Title: The History of Bees
Author: Maja Lunde, Diane Oatley (translator)
Publisher: Simon & Schuster
Release Date: August 22, 2017
In the spirit of Station Eleven and Never Let Me Go, this dazzling and ambitious literary debut follows three generations of beekeepers from the past, present, and future, weaving a spellbinding story of their relationship to the bees and to their children and one another against the backdrop of an urgent, global crisis.
England, 1852. William is a biologist and seed merchant, who sets out to build a new type of beehive one that will give both him and his children honor and fame.
United States, 2007. George is a beekeeper fighting an uphill battle against modern farming, but hopes that his son can be their salvation.

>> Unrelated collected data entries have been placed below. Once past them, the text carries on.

Definition Reserve_unpack_from_slice (input : list Z) : program_result Reserve.t :=
  panic_unless (Nat.leb 571 (length input)) ;;
  match array_refs RESERVE_WIDTHS input with
  | [version; slot; stale; lending_market; l_mint; l_decimals; l_supply; l_fee_receiver; l_oracle;
     l_available; l_borrowed; l_rate; l_price; c_mint; c_total; c_supply; optimal_utilization;
     ltv; bonus; threshold; min_rate; optimal_rate; max_rate; borrow_fee; flash_fee; host_fee] =>
      check_version (u8_of version) ;;
      stale ← unpack_bool stale;
      Ok {| Reserve.version := u8_of version;
            Reserve.last_update := {| LastUpdate.slot := from_le_bytes slot; LastUpdate.stale := stale |};
            Reserve.lending_market := lending_market;
            Reserve.liquidity :=
              {| ReserveLiquidity.mint_pubkey := l_mint;
                 ReserveLiquidity.mint_decimals := u8_of l_decimals;
                 ReserveLiquidity.supply_pubkey := l_supply;
                 ReserveLiquidity.fee_receiver := l_fee_receiver;
                 ReserveLiquidity.oracle_pubkey := l_oracle;
                 ReserveLiquidity.available_amount := from_le_bytes l_available;
                 ReserveLiquidity.borrowed_amount_wads := unpack_decimal l_borrowed;
                 ReserveLiquidity.cumulative_borrow_rate_wads := unpack_decimal l_rate;
                 ReserveLiquidity.market_price := unpack_decimal l_price |};
            Reserve.collateral :=
              {| ReserveCollateral.mint_pubkey := c_mint;
                 ReserveCollateral.mint_total_supply := from_le_bytes c_total;
                 ReserveCollateral.supply_pubkey := c_supply |};
            Reserve.config :=
              {| ReserveConfig.optimal_utilization_rate := u8_of optimal_utilization;
                 ReserveConfig.loan_to_value_ratio := u8_of ltv;
                 ReserveConfig.liquidation_bonus := u8_of bonus;
                 ReserveConfig.liquidation_threshold := u8_of threshold;
                 ReserveConfig.min_borrow_rate := u8_of min_rate;
                 ReserveConfig.optimal_borrow_rate := u8_of optimal_rate;
                 ReserveConfig.max_borrow_rate := u8_of max_rate;
                 ReserveConfig.fees :=
                   {| ReserveFees.borrow_fee_wad := from_le_bytes borrow_fee;
                      ReserveFees.flash_loan_fee_wad := from_le_bytes flash_fee;
                      ReserveFees.host_fee_percentage := u8_of host_fee |} |} |}
  | _ => Panic
  end.

#[global] Instance Reserve_Pack : Pack Reserve.t := {
  LEN := 571;
  is_initialized := fun r => negb (Reserve.version r =? UNINITIALIZED_VERSION);
  pack_into_slice := Reserve_pack_into_slice;
  unpack_from_slice := Reserve_unpack_from_slice;
}.

(** ** Obligations *)
Definition OBLIGATION_COLLATERAL_LEN : nat := 56.
Definition OBLIGATION_LIQUIDITY_LEN : nat := 80.
Definition OBLIGATION_WIDTHS : list nat := [1; 8; 1; 32; 32; 16; 16; 16; 16; 1; 1; 776]%nat.

Definition COLLATERAL_WIDTHS : list nat := [32; 8; 16]%nat.
Definition LIQUIDITY_WIDTHS : list nat := [32; 16; 16; 16]%nat.

Definition ObligationCollateral_bytes (c : ObligationCollateral.t) : list Z :=
  concat [ObligationCollateral.deposit_reserve c;
         to_le_bytes 8 (ObligationCollateral.deposited_amount c);
         pack_decimal (ObligationCollateral.market_value c)].
Definition ObligationLiquidity_bytes (l : ObligationLiquidity.t) : list Z :=
  concat [ObligationLiquidity.borrow_reserve l;
         pack_decimal (ObligationLiquidity.cumulative_borrow_rate_wads l);
         pack_decimal (ObligationLiquidity.borrowed_amount_wads l);
         pack_decimal (ObligationLiquidity.market_value l)].

Definition ObligationCollateral_of (l : list Z) : option ObligationCollateral.t :=
  match array_refs COLLATERAL_WIDTHS l with
  | [deposit_reserve; deposited_amount; market_value] =>
      Some {| ObligationCollateral.deposit_reserve := deposit_reserve;
              ObligationCollateral.deposited_amount := from_le_bytes deposited_amount;
              ObligationCollateral.market_value := unpack_decimal market_value |}
  | _ => None
  end.
Definition ObligationLiquidity_of (l : list Z) : option ObligationLiquidity.t :=
  match array_refs LIQUIDITY_WIDTHS l with
  | [borrow_reserve; rate; borrowed; market_value] =>
      Some {| ObligationLiquidity.borrow_reserve := borrow_reserve;
              ObligationLiquidity.cumulative_borrow_rate_wads := unpack_decimal rate;
              ObligationLiquidity.borrowed_amount_wads := unpack_decimal borrowed;
              ObligationLiquidity.market_value := unpack_decimal market_value |}
  | _ => None
  end.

China, 2098. Tao hand paints pollen onto the fruit trees now that the bees have long since disappeared. When Tao s young son is taken away by the authorities after a tragic accident, she sets out on a grueling journey to find out what happened to him.
Haunting, illuminating, and deftly written, The History of Bees joins these three very different narratives into one gripping and thought-provoking story that is just as much about the powerful bond between children and parents as it is about our very relationship to nature and humanity.
Wow! I loved this book! It’s an amazing story that crosses three centuries.
On the surface, Tao, William, and George don’t seem to have much in common. They are all involved with bees. William studies bees, George breeds bees, and Tao does the pollinating work of bees. But there are many similarities between them.
They each have trouble with their sons. Without giving too much away, each of them tries to get their son involved with their work, but the boys are not interested. Tao, George and William each deal with failure at some point. They are also woven together by the story of the bees.
Each of the narratives were distinct. I think they could have been separated in to their own stories and been complete. They didn’t rely too much on each other, which makes the connections between them that much more enjoyable.
This is a beautiful and fascinating story. I highly recommend it!